Among its engagement efforts, Young Invincibles developed a new mobile app, Health Care Finder, which helps users find clinics and doctors and includes a glossary of insurance terms. Butler said the app is about “meeting young people where they are.”
In California, health advocates are working to reach Hispanic residents where they are as well, specifically via Spanish-language media. According to Daniel Zingale, senior vice president at the California Endowment, “We recognized in California that the (health reform) law would succeed or fail based on the level of awareness among Hispanic residents.” In turn, the endowment partnered with Spanish-language media shortly after the law’s passage, and today 70 percent of California’s Hispanic residents report positive awareness about the Affordable Care Act, Zingale said.
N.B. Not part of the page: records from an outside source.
Lemma step_sessionIds env c s :
  sessionIds (step env c s) = sessionIds s ++ pushed env c s.
Proof.
  unfold pushed.
  destruct (step_cases env c s) as [[Hf ->] | (Hok & _ & He)].
  - rewrite Hf. destruct c; by rewrite app_nil_r.
  - rewrite Hok. destruct He; simpl; try done.
    destruct c; try done; by rewrite app_nil_r.
Qed.

Lemma run_sessionIds cs s :
  sessionIds (run cs s) = sessionIds s ++ created_ids cs s.
Proof.
  revert s. induction cs as [|[env c] cs IH]; intros s; simpl.
  - by rewrite app_nil_r.
  - rewrite IH, step_sessionIds, <- app_assoc. done.
Qed.

End CreationLog.

(** C7.  After any sequence of calls from the initial state,
    [getAllSessionIds] returns the list of the ids for which
    [createSession] committed, in the order of the commits.  The list has no
    duplicates, an id is in it exactly when its session exists (nonzero
    timestamp), and its length is the number of committed creates. *)
Theorem C7_log_is_the_created_sessions `{host : FHEHost} cs :
  Forall (λ ec : Env * Call, valid_env ec.1) cs →
  let s := run cs init in
  getAllSessionIds s = Ok (sessionIds s) s ∧
  sessionIds s = created_ids cs init ∧
  NoDup (sessionIds s) ∧
  (∀ id, id ∈ sessionIds s ↔ timestamp (sessionAt s id) ≠ 0) ∧
  length (sessionIds s) = length (created_ids cs init).
Proof.
  intros Hall s.
  assert (Inv s) as HI.
  { apply Reachable_Inv. apply run_Reachable; [apply Reachable_init | done]. }
  assert (sessionIds s = created_ids cs init) as Hids.
  { subst s. by rewrite run_sessionIds. }
  split; [done|]. split; [exact Hids|]. split; [apply (inv_nodup _ HI)|].
  split; [apply (inv_ids _ HI)|]. by rewrite Hids.
Qed.

Lemma C7_witness :
  let cs := [demo_create; demo_join; demo_create; demo_buyer;
             (bob, CreateSession 3 4 ok_proof ok_proof 1 2); demo_seller] in
  Forall (λ ec : Env * Call, valid_env ec.1) cs ∧
  sessionIds (run (host := demoHost) cs init) = [demo_id; 47244641257] ∧
  created_ids (host := demoHost) cs init = [demo_id; 47244641257] ∧
  NoDup (sessionIds (run (host := demoHost) cs init)).
Proof.
  intros cs.
  assert (Forall (λ ec : Env * Call, valid_env ec.1) cs) as Hall
    by (repeat constructor; done).
  destruct (C7_log_is_the_created_sessions (host := demoHost) cs Hall)
    as (_ & Hids & Hnd & _).
  split; [exact Hall|]. split; [etrans; [exact Hids|]; by_running|].
  split; [by_running | exact Hnd].
Defined.

(** ** Order of the two reveals (C8) *)

Section RevealOrder.
Context `{host : FHEHost}.

Lemma step_ok env c s s' :
  exec env c s = Ok tt s' → step env c s = s' ∧ succeeds env c s = true.
Proof. intros Hx. unfold step, succeeds, transact. by rewrite Hx. Qed.

Lemma reveal_buyer_ok env id clear proof v s :
  let x := sessionAt s id in
  timestamp x ≠ 0 → msg_sender env = buyer x → buyerRevealed x = false →
  checkSignatures [toBytes32 (encryptedBuyerPrice x)] clear proof = true →
  abi_decode_uint256 clear = Some v →
  exec env (RevealBuyerPrice id clear proof) s =
  Ok tt (put id (after_reveal (sellerRevealed x) (buyer_shown v x)) []
           (PriceRevealed id (buyer x) v
              :: deal_event id (sellerRevealed x) (buyer_shown v x)) ∅ s).
Proof.
  intros x Ht Hs Hb Hc Hv. simpl. rewrite revealBuyerPrice_eq. cbv zeta. fold x.
  apply N.neq_0_lt_0, N.ltb_lt in Ht. by rewrite Ht, Hs, N.eqb_refl, Hb, Hc, Hv.
Qed.
(** * The iterative execution engine of the SpMV harness (BFS application)

    A shallow embedding of [src/app/bfs.cpp] (class [HarnessBFS]) and of the
    parts of [src/inc/harness.h] (classes [Harness] and [IterativeHarness])
    that it drives, followed by the properties of the iteration loop, the
    trial aggregation and the correctness checker, and by further
    properties of the device operations, the buffer layout, the resets
    between trials and the timeout.

    Conventions of the embedding:
    - a [std::vector<char>] is a [list byte]; an [int] read through a
      reinterpreted pointer is decoded from four bytes;
    - an [unsigned int] loop counter is a [Z] reduced modulo [2^32] after
      every increment;
    - a loop that the C++ code may run for ever takes a fuel argument and
      answers [None] when the fuel is used up;
    - the OpenCL runtime is a record holding the device memory, the
      argument table of the kernel and the log of the API calls made;
      every API call is taken to succeed ([checkCLError] ends the process
      otherwise);
    - timers and log output ([start_timer], [LOG_DEBUG_INFO],
      [printCharVector], [report_timing]) leave no trace in the model. *)

From Stdlib Require Import ZArith Lia QArith.
From Stdlib Require Import Strings.Byte.
From stdpp Require Import base option list gmap sorting.

Local Open Scope Z_scope.

(** ** Machine integers and bytes *)

Definition wrap (w : Z) (x : Z) : Z := x mod 2 ^ w.

Definition to_signed (w : Z) (x : Z) : Z :=
  if x <? 2 ^ (w - 1) then x else x - 2 ^ w.

Definition byte_val (b : byte) : Z := Z.of_N (Byte.to_N b).

(** [buf.size()] *)
Definition vsize {A} (buf : list A) : Z := Z.of_nat (length buf).

(** [buf.data()[k]] for a byte offset [k]. *)
Definition byte_at (buf : list byte) (k : Z) : byte :=
  nth (Z.to_nat k) buf x00.

(** The unsigned 32-bit word held in bytes [4i .. 4i+3] (least significant
    byte first). *)
Definition load_word (buf : list byte) (i : Z) : Z :=
  byte_val (byte_at buf (4 * i))
  + 2 ^ 8 * byte_val (byte_at buf (4 * i + 1))
  + 2 ^ 16 * byte_val (byte_at buf (4 * i + 2))
  + 2 ^ 24 * byte_val (byte_at buf (4 * i + 3)).

(** [reinterpret_cast<int *>(buf.data())[i]] *)
Definition load_int (buf : list byte) (i : Z) : Z :=
  to_signed 32 (load_word buf i).

(** The four bytes of element [i], for stating that two elements are
    bitwise equal. *)
Definition elem_bytes (buf : list byte) (i : Z) : list byte :=
  [byte_at buf (4 * i); byte_at buf (4 * i + 1);
   byte_at buf (4 * i + 2); byte_at buf (4 * i + 3)].
Lemma missing_grammar_defers_to_tokenizer_witness :
  decorateNode unit (fun _ => None) strict_tokenize
    (mkNode "code" (Some "python") [seg "0" "x = 1"])
  = Throw (TypeError "Cannot read property 'rest' of undefined").
Proof.
  exact (missing_grammar_defers_to_tokenizer unit (fun _ => None)
           strict_tokenize
           (mkNode "code" (Some "python") [seg "0" "x = 1"])
           eq_refl ltac:(discriminate) eq_refl).
Defined.

(** ** Streams longer than the segments *)

Lemma for_of_app toks tok v :
  for_of (toks ++ [tok]) v = bind (for_of toks v) (for_body tok).
Proof.
  revert v. induction toks as [|x toks IH]; intros v; simpl.
  - destruct (for_body tok v); reflexivity.
  - destruct (for_body x v) as [v1|e]; simpl; [apply IH|reflexivity].
Qed.

Lemma for_body_structured type c v v' :
  for_body (TToken type c) v = Ok v' ->
  exists ds r last,
    v_decorations v' = (ds ++ [r])%list /\
    v_endText v' = Some last /\
    focusKey r = key last /\
    focusOffset r = v_endOffset v' /\
    marks r = [mkMark type].
Proof.
  unfold for_body. destruct (v_endText v) as [st|]; [|discriminate].
  cbv zeta. intros H. injection H as <-. simpl.
  eexists _, _, _. repeat split.
Qed.

(** C5 (counterexample).  One segment "ab" and a token of three
    characters: no error is raised, and the range ends at offset 3. *)
Lemma overlong_token_no_error :
  let texts := [seg "0" "ab"] in
  let tokens := [TToken "keyword" (CString "abc")] in
  sum_len texts < tokens_length tokens /\
  decorate texts tokens = Ok [mkRange "0" 0 "0" 3 [mkMark "keyword"]].
Proof. split; reflexivity. Qed.

(** C5 (amended).  When the token stream is longer than the segment
    texts together, [decorateNode] raises no error: it returns its ranges,
    the end cursor finishes on the last segment at an offset beyond the
    length of its text, and a structured last token gets a range with this
    focus. *)
Theorem overlong_stream_runs_past_last_segment
    (texts : list Text) (tokens : list token) :
  texts <> [] ->
  sum_len texts < tokens_length tokens ->
  exists v before last,
    decorate_vars texts tokens = Ok v /\
    decorate texts tokens = Ok (v_decorations v) /\
    texts = (before ++ [last])%list /\
    v_texts v = [] /\
    v_endText v = Some last /\
    strlen (text last) < v_endOffset v /\
    (forall toks type c,
        tokens = (toks ++ [TToken type c])%list ->
        exists ds r,
          v_decorations v = (ds ++ [r])%list /\
          focusKey r = key last /\
          focusOffset r = v_endOffset v).
Proof.
  intros Hne Hlong. destruct texts as [|t rest]; [contradiction|].
  destruct (decorate_vars_run t rest tokens)
    as (v & pre & cur & Hrun & Hloc & Hstart & _ & _).
  destruct Hloc as [Hsplit Hend Hlow Hhigh Hsum].
  assert (Hpast : strlen (text cur) + sum_len (v_texts v) < v_endOffset v).
  { rewrite Hsplit, sum_len_app in Hlong.
    change (sum_len (cur :: v_texts v))
      with (strlen (text cur) + sum_len (v_texts v)) in Hlong.
    lia. }
  pose proof (sum_len_nonneg (v_texts v)) as Hq.
  assert (Hnil : v_texts v = []) by (destruct Hhigh; [lia|assumption]).
  exists v, pre, cur.
  split; [exact Hrun|]. split; [exact (decorate_of_vars _ _ _ Hrun)|].
  split; [rewrite Hsplit, Hnil; reflexivity|].
  split; [exact Hnil|]. split; [exact Hend|]. split; [lia|].
  intros toks type c ->.
  unfold decorate_vars in Hrun. rewrite for_of_app in Hrun.
  destruct (for_of toks (init_vars (t :: rest))) as [v1|e];
    [|discriminate].
  simpl bind in Hrun.
  destruct (for_body_structured _ _ _ _ Hrun)
    as (ds & r & last & Hdec & Hlast & Hk & Ho & _).
  exists ds, r. rewrite Hend in Hlast. injection Hlast as <-. auto.
Qed.

Lemma overlong_stream_runs_past_last_segment_witness :
  exists v before last,
    decorate_vars [seg "0" "ab"] [TToken "keyword" (CString "abc")] = Ok v /\
    decorate [seg "0" "ab"] [TToken "keyword" (CString "abc")]
    = Ok (v_decorations v) /\
    [seg "0" "ab"] = (before ++ [last])%list /\
    v_texts v = [] /\
    v_endText v = Some last /\
    strlen (text last) < v_endOffset v /\
    (forall toks type c,
        [TToken "keyword" (CString "abc")] = (toks ++ [TToken type c])%list ->
        exists ds r,
          v_decorations v = (ds ++ [r])%list /\
          focusKey r = key last /\
          focusOffset r = v_endOffset v).
Proof.
  apply (overlong_stream_runs_past_last_segment
           [seg "0" "ab"] [TToken "keyword" (CString "abc")]).
  - discriminate.
  - reflexivity.
Defined.

(** C6 (counterexample).  For the segment "let x = 1;" and the stream
    [keyword "let"], " x = ", [number "1"], ";" the ranges are not the
    pair [0,3) and [9,10). *)
Lemma single_segment_number_not_at_9 :
  decorate [seg "0" "let x = 1;"]
           [TToken "keyword" (CString "let"); TString " x = ";
            TToken "number" (CString "1"); TString ";"]
  <> Ok [mkRange "0" 0 "0" 3 [mkMark "keyword"];
         mkRange "0" 9 "0" 10 [mkMark "number"]].
Proof. discriminate. Qed.

(** C6 (amended).  For the segment "let x = 1;" and the stream
    [keyword "let"], " x = ", [number "1"], ";" exactly two ranges are
    emitted: "keyword" over the offsets [0,3) and "number" over the
    offsets [8,9), where the character "1" stands. *)
Theorem single_segment_ranges (k : string) :
  decorate [mkText k "let x = 1;"]
           [TToken "keyword" (CString "let"); TString " x = ";
            TToken "number" (CString "1"); TString ";"]
  = Ok [mkRange k 0 k 3 [mkMark "keyword"];
        mkRange k 8 k 9 [mkMark "number"]]
  /\ String.get 8 "let x = 1;" = Some "1"%char.
Proof. split; reflexivity. Qed.

(** C7.  For a segment list of length at least one and any token stream,
    [decorateNode] returns one range for each structured token and none
    for a plain string, in the order of the tokens, and the mark list of
    each range is the one mark with its token's type. *)
Theorem one_range_per_structured_token
    (texts : list Text) (tokens : list token) :
  texts <> [] ->
  exists ds,
    decorate texts tokens = Ok ds /\
    List.length ds = List.length (structured_types tokens) /\
    map marks ds = map (fun type => [mkMark type]) (structured_types tokens).
Proof.
  intros Hne. destruct texts as [|t rest]; [contradiction|].
  destruct (decorate_vars_run t rest tokens)
    as (v & pre & cur & Hrun & _ & _ & _ & Hm).
  exists (v_decorations v). split; [exact (decorate_of_vars _ _ _ Hrun)|].
  split; [|exact Hm].
  apply (f_equal (@List.length _)) in Hm. unfold type_marks in Hm.
  rewrite !length_map in Hm. exact Hm.
Qed.

Lemma one_range_per_structured_token_witness :
  exists ds,
    decorate [seg "0" "ab"; seg "1" "cd"]
             [TString "a"; TToken "tag" (CString ("b" ++ nl ++ "c"));
              TString "d"] = Ok ds /\
    List.length ds = 1%nat /\
    map marks ds = [[mkMark "tag"]].
Proof.
  apply (one_range_per_structured_token
           [seg "0" "ab"; seg "1" "cd"]
           [TString "a"; TToken "tag" (CString ("b" ++ nl ++ "c"));
            TString "d"]).
  discriminate.
Defined.

(** C8 (the code departs from the claim).  A tag token with nested
    content over three segments, a matching stream: [getContent] returns
    the concatenation of the nested contents, the leaf strings from left
    to right, but the one range emitted for the token does not span it:
    the range has focus offset 4 in a segment of length 2, two characters
    past the end of the tag. *)
Theorem nested_tag_range_past_its_content :
  let range := mkRange "0" 0 "2" 4 [mkMark "tag"] in
  map getContent tag_tokens = ["<p" ++ nl ++ "a" ++ nl ++ "b>"] /\
  map getContent tag_tokens
  = map (fun tok => concat_strings (leaves tok)) tag_tokens /\
  matching tag_lines tag_tokens /\
  decorate tag_lines tag_tokens = Ok [range] /\
  map (span_cells tag_lines) (token_spans 0 tag_tokens)
  = [[(0%nat, 0); (0%nat, 1); (1%nat, 0); (2%nat, 0); (2%nat, 1)]] /\
  map (range_cells tag_lines) [range]
  = [[(0%nat, 0); (0%nat, 1); (1%nat, 0); (2%nat, 0); (2%nat, 1);
      (2%nat, 2); (2%nat, 3)]] /\
  strlen (text (nth 2 tag_lines (mkText "" ""))) = 2 /\
  in_bounds tag_lines range = false.
Proof. repeat split. Qed.

(** ** Termination of the segment-advancing loop *)

(** Iterating the loop body while the condition holds reaches the result
    of [advance] in at most as many iterations as there are segments
    queued. *)
Lemma while_fuel_advance length texts :
  forall endText available remaining endOffset fuel,
    (List.length texts <= fuel)%nat ->
    while_fuel fuel length (mkW texts endText available remaining endOffset)
    = Some (advance length texts endText available remaining endOffset).
Proof.
  induction texts as [|t rest IH];
    intros endText available remaining endOffset fuel Hfuel.
  - assert (Hc : while_cond (mkW [] endText available remaining endOffset)
                 = false).
    { unfold while_cond. simpl. apply andb_false_r. }
    destruct fuel; simpl while_fuel; rewrite Hc;
      rewrite advance_stay by (right; reflexivity); reflexivity.
  - destruct fuel as [|fuel]; [simpl in Hfuel; lia|].
    simpl in Hfuel. simpl while_fuel. unfold while_cond. simpl.
    rewrite andb_true_r.
    destruct (available <? remaining); [|reflexivity].
    unfold while_body. simpl. apply IH. lia.
Qed.

Lemma advance_queue length texts :
  forall endText available remaining endOffset,
    (List.length
       (w_texts (advance length texts endText available remaining endOffset))
     <= List.length texts)%nat.
Proof.
  induction texts as [|t rest IH];
    intros endText available remaining endOffset; simpl.
  - destruct (available <? remaining); simpl; lia.
  - destruct (available <? remaining); simpl; [|lia].
    specialize (IH t (strlen (text t)) (length - available)
                  (length - available)). lia.
Qed.

(** An empty segment between two others, at a token boundary and inside a
    token. *)
Example empty_segment_between :
  let texts := [seg "0" "ab"; seg "1" ""; seg "2" "cd"] in
  decorate texts [TToken "a" (CString "ab"); TString (nl ++ nl);
                  TToken "b" (CString "cd")]
  = Ok [mkRange "0" 0 "0" 2 [mkMark "a"];
        mkRange "0" 2 "2" 2 [mkMark "b"]].
Proof. reflexivity. Qed.

(** C9.  For a segment list of length at least one, with or without empty
    segments, [decorateNode] returns; its inner loop ends after at most
    as many iterations as segments are queued; and an empty segment the
    cursor moves onto makes zero characters available and, while a
    segment follows, the loop moves on past it. *)
Theorem segment_loop_terminates (texts : list Text) (tokens : list token) :
  texts <> [] ->
  (exists v,
      decorate_vars texts tokens = Ok v /\
      decorate texts tokens = Ok (v_decorations v)) /\
  (forall length w fuel,
      (List.length (w_texts w) <= fuel)%nat ->
      while_fuel fuel length w
      = Some (advance length (w_texts w) (w_endText w) (w_available w)
                      (w_remaining w) (w_endOffset w))) /\
  (forall length w e rest,
      w_texts w = e :: rest ->
      text e = "" ->
      rest <> [] ->
      while_cond w = true ->
      w_remaining w <= length ->
      let w1 := while_body length w in
      let final := advance length (w_texts w) (w_endText w) (w_available w)
                           (w_remaining w) (w_endOffset w) in
      w_endText w1 = e /\
      w_available w1 = 0 /\
      while_cond w1 = true /\
      (List.length (w_texts final) < List.length rest)%nat).
Proof.
  intros Hne. split; [|split].
  - destruct texts as [|t rest]; [contradiction|].
    destruct (decorate_vars_run t rest tokens) as (v & _ & _ & Hrun & _).
    exists v. split; [exact Hrun|exact (decorate_of_vars _ _ _ Hrun)].
  - intros length [ts e a r o] fuel Hfuel. simpl in *.
    apply while_fuel_advance. exact Hfuel.
  - intros length [ts c a r o] e rest Hts He Hrest Hcond Hrem. simpl in *.
    subst ts. unfold while_cond in Hcond. simpl in Hcond.
    apply andb_prop in Hcond. destruct Hcond as [Hlt _].
    apply Z.ltb_lt in Hlt.
    unfold while_body, while_cond. simpl. rewrite He.
    change (strlen "") with 0.
    destruct rest as [|t' rest']; [contradiction|].
    split; [reflexivity|]. split; [reflexivity|].
    assert (Hpos : (0 <? length - a) = true) by (apply Z.ltb_lt; lia).
    split; [rewrite Hpos; reflexivity|].
    apply Z.ltb_lt in Hlt. rewrite Hlt. simpl advance. rewrite Hpos.
    pose proof (advance_queue length rest' t' (strlen (text t'))
                  (length - 0) (length - 0)).
    simpl List.length. lia.
Qed.

Lemma segment_loop_terminates_witness :
  exists v,
    decorate_vars [seg "0" "ab"; seg "1" ""; seg "2" "cd"]
                  [TString "a";
                   TToken "tag" (CString ("b" ++ nl ++ nl ++ "c"));
                   TString "d"] = Ok v /\
    decorate [seg "0" "ab"; seg "1" ""; seg "2" "cd"]
             [TString "a";
              TToken "tag" (CString ("b" ++ nl ++ nl ++ "c"));
              TString "d"] = Ok (v_decorations v).
Proof.
  apply (segment_loop_terminates
           [seg "0" "ab"; seg "1" ""; seg "2" "cd"]
           [TString "a";
            TToken "tag" (CString ("b" ++ nl ++ nl ++ "c"));
            TString "d"]).
  discriminate.
Defined.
This summer, the Spanish-language campaign, known as Asegúrate, or Get Covered, transitioned to focus on enrollment with the help of Covered California, the state’s insurance marketplace. The campaign will use live broadcasts, online resources and mobile apps to connect people with enrollment assistance.
“I genuinely think this will put California in front of the nation in successful implementation,” he said.
APHA member Jay Bernhardt, PhD, MPH, professor and chair of the Department of Health Education and Behavior at the University of Florida and former director of the Centers for Disease Control and Prevention’s National Center for Health Marketing, noted that the “primary challenge up until now has been to get (health reform) legislation passed and work on implementation, so I think our attention has been correctly focused…but now is the right time for consumer-facing messages.”
“Messages need to be targeted and tailored — a one-size-fits-all approach is not going to be effective,” he said. “The other challenge is not simply a matter of knowledge and awareness but of getting people to take action…and as we know in public health, that’s a challenge, but an achievable one.”